··· Data excerpts ···

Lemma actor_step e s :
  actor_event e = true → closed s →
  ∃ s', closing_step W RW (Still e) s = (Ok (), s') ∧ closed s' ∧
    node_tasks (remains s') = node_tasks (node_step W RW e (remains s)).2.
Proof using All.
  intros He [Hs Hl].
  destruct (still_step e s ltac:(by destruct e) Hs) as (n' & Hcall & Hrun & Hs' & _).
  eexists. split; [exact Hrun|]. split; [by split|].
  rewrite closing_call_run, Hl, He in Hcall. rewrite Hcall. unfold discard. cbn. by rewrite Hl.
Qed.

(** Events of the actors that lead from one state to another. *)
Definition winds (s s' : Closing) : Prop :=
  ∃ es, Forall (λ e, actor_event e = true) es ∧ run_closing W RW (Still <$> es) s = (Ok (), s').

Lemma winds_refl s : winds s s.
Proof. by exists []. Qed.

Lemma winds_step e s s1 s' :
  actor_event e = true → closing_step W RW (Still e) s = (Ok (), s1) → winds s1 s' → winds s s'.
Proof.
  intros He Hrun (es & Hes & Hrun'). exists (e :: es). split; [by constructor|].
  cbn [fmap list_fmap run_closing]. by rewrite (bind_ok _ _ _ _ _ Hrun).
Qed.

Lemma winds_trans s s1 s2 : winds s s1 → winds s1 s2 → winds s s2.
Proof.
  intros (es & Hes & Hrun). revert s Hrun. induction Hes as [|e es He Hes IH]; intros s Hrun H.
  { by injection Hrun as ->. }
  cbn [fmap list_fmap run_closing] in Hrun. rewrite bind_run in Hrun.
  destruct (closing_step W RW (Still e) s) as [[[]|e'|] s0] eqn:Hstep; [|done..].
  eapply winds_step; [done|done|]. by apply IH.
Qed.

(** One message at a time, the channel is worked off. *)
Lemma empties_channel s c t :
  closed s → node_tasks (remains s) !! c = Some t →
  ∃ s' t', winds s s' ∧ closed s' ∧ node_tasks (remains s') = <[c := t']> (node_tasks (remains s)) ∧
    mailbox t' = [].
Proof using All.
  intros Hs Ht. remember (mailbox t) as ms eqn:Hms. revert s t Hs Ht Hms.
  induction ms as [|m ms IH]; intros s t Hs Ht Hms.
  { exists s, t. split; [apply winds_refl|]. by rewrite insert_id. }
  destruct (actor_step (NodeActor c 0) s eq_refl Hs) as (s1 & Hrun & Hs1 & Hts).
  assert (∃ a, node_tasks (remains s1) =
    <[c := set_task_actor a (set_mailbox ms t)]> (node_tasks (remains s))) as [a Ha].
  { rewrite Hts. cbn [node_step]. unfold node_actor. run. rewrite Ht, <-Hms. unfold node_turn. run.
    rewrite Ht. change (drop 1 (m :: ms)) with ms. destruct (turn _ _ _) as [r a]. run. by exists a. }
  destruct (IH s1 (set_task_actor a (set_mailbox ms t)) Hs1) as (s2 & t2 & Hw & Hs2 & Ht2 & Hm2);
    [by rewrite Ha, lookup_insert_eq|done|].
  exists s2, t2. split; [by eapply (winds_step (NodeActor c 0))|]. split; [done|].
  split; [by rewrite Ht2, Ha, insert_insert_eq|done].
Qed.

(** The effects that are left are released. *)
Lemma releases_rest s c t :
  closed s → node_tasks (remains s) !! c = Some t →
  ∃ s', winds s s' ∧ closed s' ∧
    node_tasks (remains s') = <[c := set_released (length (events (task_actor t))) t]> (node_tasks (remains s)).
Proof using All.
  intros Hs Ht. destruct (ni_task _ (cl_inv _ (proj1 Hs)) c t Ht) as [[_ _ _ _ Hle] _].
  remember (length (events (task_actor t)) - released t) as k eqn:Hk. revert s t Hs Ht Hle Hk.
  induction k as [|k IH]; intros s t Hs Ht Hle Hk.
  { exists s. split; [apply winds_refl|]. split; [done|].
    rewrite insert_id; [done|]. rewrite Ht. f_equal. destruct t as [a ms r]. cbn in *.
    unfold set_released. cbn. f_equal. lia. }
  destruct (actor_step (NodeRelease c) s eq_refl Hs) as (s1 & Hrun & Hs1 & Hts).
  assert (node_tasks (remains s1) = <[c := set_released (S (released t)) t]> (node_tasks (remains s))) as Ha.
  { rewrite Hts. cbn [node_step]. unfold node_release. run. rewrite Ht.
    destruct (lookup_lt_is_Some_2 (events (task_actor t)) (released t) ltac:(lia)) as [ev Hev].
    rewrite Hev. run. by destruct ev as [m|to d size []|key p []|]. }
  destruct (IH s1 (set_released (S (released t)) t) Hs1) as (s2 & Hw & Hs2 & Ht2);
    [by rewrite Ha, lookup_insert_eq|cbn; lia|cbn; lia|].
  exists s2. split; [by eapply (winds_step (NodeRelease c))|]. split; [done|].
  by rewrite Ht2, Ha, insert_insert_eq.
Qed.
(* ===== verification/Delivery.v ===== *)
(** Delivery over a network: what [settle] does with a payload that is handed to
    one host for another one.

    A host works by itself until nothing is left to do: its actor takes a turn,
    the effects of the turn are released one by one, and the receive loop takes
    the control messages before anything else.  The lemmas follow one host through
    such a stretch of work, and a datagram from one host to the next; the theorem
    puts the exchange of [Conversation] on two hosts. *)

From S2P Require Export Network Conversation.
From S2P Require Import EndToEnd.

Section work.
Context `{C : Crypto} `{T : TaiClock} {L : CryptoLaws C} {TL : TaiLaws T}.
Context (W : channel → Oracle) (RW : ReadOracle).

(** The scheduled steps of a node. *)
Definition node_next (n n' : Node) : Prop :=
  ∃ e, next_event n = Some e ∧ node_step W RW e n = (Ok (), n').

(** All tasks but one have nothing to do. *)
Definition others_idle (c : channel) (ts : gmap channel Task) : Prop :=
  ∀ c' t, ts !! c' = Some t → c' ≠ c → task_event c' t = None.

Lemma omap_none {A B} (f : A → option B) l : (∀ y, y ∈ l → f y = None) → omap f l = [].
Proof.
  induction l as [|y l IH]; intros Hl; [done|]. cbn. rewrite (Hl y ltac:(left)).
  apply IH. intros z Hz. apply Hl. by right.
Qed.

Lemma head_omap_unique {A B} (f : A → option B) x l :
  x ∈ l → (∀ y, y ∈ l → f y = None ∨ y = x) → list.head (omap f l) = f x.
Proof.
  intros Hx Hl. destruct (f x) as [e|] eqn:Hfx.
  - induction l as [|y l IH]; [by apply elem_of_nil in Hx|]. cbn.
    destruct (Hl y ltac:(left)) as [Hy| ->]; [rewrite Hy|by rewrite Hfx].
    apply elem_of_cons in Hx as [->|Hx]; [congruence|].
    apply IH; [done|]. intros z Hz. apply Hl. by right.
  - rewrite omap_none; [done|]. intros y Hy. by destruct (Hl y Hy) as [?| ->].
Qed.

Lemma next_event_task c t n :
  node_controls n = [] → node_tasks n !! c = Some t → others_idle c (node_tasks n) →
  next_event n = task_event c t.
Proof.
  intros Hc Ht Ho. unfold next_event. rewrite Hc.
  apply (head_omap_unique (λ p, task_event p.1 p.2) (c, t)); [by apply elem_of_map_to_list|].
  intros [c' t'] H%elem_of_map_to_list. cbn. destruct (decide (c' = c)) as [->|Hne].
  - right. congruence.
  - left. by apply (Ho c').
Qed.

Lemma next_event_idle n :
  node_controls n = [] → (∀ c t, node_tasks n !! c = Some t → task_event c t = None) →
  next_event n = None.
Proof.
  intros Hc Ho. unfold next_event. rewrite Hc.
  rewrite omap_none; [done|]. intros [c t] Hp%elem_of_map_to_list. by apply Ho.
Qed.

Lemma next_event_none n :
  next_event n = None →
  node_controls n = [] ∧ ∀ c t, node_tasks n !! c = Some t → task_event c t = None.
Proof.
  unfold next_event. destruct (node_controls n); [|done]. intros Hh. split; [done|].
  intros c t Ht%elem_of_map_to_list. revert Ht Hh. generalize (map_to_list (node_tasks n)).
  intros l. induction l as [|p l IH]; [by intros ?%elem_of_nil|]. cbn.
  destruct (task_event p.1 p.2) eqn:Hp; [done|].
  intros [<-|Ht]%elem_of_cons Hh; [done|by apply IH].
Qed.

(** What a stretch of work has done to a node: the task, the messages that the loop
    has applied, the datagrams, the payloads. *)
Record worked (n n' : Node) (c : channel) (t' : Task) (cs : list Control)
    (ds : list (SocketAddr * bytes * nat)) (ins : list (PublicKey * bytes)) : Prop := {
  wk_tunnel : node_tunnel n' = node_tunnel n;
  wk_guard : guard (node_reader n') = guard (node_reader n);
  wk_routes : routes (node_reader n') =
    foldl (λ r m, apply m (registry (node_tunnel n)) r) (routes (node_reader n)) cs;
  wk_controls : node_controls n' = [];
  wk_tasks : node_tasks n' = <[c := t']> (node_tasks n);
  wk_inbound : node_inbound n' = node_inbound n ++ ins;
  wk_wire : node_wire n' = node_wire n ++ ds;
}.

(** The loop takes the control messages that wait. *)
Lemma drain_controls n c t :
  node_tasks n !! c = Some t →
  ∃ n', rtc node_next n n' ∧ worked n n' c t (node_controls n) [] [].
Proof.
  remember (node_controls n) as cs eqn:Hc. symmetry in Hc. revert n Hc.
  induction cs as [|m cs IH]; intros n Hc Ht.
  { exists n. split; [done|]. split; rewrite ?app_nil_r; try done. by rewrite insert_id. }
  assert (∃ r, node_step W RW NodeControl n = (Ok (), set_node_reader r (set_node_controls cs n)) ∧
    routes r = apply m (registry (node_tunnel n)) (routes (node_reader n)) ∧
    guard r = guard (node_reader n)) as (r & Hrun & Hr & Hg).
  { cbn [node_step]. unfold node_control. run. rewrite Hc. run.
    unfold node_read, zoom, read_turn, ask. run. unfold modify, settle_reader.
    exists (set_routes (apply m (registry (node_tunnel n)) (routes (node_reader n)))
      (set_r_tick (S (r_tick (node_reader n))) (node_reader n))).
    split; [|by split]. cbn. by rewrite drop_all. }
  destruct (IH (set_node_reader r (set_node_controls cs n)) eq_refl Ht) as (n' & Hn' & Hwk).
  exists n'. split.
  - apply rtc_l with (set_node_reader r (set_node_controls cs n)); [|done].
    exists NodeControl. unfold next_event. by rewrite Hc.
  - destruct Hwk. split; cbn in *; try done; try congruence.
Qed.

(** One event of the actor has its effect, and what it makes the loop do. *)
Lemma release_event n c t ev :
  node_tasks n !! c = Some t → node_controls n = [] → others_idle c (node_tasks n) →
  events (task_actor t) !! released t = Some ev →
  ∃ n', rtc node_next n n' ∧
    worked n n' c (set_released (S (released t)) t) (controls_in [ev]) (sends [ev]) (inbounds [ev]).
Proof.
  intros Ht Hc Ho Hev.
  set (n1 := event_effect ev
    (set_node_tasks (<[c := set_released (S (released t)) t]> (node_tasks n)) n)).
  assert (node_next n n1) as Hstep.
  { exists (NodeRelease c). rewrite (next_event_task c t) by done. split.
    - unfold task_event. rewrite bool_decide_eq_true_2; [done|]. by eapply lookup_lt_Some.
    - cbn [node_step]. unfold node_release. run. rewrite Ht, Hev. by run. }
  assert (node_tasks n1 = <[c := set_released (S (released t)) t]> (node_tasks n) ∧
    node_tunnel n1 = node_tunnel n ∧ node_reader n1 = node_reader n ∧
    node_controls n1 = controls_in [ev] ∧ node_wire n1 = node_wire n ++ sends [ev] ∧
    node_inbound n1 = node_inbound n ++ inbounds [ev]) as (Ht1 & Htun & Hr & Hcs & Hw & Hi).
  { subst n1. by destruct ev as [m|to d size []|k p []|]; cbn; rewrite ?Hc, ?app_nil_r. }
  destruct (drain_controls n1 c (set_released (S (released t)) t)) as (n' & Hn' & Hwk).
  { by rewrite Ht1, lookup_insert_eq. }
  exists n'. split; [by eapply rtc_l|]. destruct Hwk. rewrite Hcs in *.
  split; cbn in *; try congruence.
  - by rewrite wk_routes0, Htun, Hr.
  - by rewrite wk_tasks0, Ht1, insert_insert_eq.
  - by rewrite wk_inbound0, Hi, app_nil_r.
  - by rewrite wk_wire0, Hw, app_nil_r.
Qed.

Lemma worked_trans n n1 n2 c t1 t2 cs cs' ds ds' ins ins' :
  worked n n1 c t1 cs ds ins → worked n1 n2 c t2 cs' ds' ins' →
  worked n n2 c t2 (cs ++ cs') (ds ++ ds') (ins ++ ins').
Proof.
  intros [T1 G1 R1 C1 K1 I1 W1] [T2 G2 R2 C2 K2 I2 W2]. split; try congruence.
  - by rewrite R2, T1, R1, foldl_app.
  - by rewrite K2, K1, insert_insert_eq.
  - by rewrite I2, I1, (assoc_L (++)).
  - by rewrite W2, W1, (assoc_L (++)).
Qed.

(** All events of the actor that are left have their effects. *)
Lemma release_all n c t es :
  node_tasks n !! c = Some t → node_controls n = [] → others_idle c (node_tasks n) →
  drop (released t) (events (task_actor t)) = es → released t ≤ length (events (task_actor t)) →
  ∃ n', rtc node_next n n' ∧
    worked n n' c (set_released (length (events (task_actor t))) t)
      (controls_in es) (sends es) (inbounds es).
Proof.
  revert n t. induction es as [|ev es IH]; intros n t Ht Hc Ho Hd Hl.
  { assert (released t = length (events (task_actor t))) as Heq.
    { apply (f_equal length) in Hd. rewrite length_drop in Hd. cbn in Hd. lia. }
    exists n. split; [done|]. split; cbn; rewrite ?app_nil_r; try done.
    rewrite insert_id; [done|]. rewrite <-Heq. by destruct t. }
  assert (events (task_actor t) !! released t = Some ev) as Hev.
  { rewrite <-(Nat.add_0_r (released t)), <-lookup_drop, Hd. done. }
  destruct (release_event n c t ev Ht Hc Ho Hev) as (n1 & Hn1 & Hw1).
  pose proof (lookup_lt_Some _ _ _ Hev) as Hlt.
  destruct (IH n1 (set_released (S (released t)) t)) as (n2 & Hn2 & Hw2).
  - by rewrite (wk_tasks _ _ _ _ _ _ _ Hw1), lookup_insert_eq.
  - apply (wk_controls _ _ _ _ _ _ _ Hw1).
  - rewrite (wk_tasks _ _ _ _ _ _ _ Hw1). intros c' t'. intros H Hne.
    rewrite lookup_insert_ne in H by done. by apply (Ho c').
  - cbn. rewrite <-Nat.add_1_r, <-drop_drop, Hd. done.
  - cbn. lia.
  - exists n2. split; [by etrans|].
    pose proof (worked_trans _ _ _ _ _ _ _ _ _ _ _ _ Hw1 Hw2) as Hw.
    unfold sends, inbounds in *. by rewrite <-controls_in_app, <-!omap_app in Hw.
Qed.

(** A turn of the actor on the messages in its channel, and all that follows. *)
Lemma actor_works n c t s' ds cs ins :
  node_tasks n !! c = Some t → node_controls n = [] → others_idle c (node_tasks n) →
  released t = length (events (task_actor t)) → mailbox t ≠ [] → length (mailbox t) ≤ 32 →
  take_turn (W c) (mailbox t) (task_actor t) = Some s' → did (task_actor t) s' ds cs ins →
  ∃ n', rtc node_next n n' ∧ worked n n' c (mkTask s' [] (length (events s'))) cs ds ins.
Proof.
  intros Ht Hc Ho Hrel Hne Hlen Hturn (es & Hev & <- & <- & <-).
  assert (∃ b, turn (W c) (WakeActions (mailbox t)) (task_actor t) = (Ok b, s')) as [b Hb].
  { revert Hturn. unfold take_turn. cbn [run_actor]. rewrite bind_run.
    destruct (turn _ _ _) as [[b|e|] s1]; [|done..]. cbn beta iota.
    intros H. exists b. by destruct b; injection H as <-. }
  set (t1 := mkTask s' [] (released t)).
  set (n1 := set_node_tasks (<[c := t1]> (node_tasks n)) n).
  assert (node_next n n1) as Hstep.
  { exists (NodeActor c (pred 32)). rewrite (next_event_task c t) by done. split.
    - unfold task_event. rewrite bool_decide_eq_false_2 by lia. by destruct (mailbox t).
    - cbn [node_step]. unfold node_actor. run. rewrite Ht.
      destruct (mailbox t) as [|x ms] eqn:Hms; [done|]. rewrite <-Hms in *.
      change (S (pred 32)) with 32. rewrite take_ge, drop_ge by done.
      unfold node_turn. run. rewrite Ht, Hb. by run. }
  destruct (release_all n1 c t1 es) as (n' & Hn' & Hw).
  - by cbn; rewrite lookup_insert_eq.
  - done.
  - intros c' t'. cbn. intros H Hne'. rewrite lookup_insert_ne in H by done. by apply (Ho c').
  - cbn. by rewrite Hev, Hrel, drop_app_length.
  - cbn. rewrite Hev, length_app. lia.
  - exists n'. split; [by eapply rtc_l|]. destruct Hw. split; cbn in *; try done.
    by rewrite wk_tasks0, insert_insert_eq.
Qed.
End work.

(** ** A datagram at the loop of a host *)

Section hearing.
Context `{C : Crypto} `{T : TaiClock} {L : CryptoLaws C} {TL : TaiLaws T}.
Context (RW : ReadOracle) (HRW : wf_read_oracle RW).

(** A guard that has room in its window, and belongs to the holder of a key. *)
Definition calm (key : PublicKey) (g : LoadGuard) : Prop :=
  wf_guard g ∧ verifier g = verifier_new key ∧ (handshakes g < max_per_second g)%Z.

···
··· Data excerpts ···

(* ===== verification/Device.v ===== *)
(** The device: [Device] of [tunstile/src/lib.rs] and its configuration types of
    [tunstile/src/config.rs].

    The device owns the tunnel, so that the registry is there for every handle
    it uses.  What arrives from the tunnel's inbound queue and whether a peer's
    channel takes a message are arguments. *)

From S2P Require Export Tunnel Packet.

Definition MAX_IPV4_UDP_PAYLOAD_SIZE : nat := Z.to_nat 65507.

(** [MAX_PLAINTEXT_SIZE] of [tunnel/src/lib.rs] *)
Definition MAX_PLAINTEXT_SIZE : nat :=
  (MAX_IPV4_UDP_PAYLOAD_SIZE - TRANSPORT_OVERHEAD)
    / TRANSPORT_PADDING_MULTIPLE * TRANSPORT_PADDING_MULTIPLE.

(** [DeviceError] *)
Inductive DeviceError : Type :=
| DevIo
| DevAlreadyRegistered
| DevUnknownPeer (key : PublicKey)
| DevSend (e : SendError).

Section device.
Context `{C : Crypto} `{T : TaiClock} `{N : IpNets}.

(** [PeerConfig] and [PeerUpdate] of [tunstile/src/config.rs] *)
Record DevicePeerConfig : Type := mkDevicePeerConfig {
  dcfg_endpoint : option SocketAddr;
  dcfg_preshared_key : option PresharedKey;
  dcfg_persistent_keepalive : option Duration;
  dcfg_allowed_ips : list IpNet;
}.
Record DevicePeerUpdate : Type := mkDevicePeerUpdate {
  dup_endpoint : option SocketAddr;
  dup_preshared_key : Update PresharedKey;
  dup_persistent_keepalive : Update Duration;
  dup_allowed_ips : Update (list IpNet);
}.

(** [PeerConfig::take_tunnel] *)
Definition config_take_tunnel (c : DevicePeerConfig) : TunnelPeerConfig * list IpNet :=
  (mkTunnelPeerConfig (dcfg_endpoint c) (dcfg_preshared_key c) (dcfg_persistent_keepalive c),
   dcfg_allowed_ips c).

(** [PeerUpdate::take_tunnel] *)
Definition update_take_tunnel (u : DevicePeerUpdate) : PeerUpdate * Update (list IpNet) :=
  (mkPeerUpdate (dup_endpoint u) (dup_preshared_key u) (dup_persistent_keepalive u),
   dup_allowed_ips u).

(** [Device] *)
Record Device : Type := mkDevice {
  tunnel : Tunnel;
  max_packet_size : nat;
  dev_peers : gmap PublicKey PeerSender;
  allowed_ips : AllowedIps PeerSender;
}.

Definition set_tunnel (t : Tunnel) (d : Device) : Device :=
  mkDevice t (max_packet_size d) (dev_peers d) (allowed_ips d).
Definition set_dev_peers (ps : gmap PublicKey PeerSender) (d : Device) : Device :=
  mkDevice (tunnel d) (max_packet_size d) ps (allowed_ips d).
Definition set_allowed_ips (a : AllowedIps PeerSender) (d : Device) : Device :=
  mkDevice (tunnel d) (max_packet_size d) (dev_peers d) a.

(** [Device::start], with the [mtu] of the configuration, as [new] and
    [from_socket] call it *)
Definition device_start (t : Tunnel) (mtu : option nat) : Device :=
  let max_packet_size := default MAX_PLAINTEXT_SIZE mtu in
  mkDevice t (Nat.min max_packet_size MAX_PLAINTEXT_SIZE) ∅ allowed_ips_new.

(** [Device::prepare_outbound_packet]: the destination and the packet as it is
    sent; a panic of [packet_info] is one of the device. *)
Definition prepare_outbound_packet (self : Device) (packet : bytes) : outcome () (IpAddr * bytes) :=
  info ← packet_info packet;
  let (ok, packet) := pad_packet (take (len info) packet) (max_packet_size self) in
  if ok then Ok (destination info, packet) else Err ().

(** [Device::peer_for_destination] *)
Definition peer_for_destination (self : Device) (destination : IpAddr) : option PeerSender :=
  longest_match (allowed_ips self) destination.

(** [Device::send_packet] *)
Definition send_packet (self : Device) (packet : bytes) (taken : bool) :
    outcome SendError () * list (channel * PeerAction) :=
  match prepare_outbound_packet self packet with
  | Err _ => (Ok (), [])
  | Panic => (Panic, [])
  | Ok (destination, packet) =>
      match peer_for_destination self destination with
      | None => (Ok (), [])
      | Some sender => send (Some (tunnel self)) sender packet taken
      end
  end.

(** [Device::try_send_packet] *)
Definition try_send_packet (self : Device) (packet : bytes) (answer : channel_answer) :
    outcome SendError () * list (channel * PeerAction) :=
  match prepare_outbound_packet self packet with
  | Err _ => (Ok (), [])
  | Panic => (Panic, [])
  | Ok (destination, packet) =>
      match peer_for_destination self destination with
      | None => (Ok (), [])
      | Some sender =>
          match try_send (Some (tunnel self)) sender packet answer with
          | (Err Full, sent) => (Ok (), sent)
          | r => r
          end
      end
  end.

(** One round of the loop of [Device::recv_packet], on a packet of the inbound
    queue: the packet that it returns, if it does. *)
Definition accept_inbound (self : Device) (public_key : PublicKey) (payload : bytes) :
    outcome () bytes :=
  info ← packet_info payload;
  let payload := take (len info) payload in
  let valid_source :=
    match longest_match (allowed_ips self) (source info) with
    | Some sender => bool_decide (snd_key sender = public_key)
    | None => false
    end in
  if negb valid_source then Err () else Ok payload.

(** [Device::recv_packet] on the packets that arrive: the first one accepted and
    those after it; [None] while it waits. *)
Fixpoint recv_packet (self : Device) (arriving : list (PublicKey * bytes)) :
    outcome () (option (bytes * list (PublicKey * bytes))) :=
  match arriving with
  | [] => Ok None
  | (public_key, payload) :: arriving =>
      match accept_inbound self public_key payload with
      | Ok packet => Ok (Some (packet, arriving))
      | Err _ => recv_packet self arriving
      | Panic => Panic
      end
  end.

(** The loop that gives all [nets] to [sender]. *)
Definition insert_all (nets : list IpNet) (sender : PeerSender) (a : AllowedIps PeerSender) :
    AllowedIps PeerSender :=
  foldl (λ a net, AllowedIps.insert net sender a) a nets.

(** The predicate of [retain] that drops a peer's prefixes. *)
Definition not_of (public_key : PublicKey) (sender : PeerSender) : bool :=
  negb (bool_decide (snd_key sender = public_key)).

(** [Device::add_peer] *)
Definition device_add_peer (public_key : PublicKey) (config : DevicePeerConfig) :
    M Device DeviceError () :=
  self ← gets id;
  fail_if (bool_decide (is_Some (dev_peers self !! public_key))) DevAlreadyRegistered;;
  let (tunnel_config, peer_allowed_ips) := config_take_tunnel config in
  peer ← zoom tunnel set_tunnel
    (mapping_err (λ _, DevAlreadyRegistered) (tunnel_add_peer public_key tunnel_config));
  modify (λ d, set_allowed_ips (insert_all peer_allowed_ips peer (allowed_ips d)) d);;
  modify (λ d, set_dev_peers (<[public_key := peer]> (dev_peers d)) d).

···
··· Data excerpts ···

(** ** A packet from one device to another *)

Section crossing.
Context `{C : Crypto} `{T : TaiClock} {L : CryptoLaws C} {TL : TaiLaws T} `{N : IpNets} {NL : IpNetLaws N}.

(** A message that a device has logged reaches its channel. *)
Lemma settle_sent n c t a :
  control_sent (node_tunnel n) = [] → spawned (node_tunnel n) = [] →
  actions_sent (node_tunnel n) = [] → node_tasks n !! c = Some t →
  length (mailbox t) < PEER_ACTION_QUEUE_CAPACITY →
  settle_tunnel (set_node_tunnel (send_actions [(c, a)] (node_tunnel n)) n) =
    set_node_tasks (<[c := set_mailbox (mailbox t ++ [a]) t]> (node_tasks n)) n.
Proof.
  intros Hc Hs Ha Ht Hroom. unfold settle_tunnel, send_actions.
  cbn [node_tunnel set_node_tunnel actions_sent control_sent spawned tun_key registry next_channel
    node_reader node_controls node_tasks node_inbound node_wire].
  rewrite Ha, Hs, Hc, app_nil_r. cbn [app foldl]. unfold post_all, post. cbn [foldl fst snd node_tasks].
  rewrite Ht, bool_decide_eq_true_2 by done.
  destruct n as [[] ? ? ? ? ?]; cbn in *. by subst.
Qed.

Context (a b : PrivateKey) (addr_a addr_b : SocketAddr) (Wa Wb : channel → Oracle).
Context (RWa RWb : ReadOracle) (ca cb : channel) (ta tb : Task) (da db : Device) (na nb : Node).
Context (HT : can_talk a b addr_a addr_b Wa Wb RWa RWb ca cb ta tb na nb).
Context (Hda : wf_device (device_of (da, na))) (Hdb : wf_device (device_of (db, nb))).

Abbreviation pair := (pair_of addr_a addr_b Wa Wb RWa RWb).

···

Exercise details: If a line in the records contains the string "DeviceError", copy it out.

Response:
(** [DeviceError] *)
Inductive DeviceError : Type :=
    M Device DeviceError () :=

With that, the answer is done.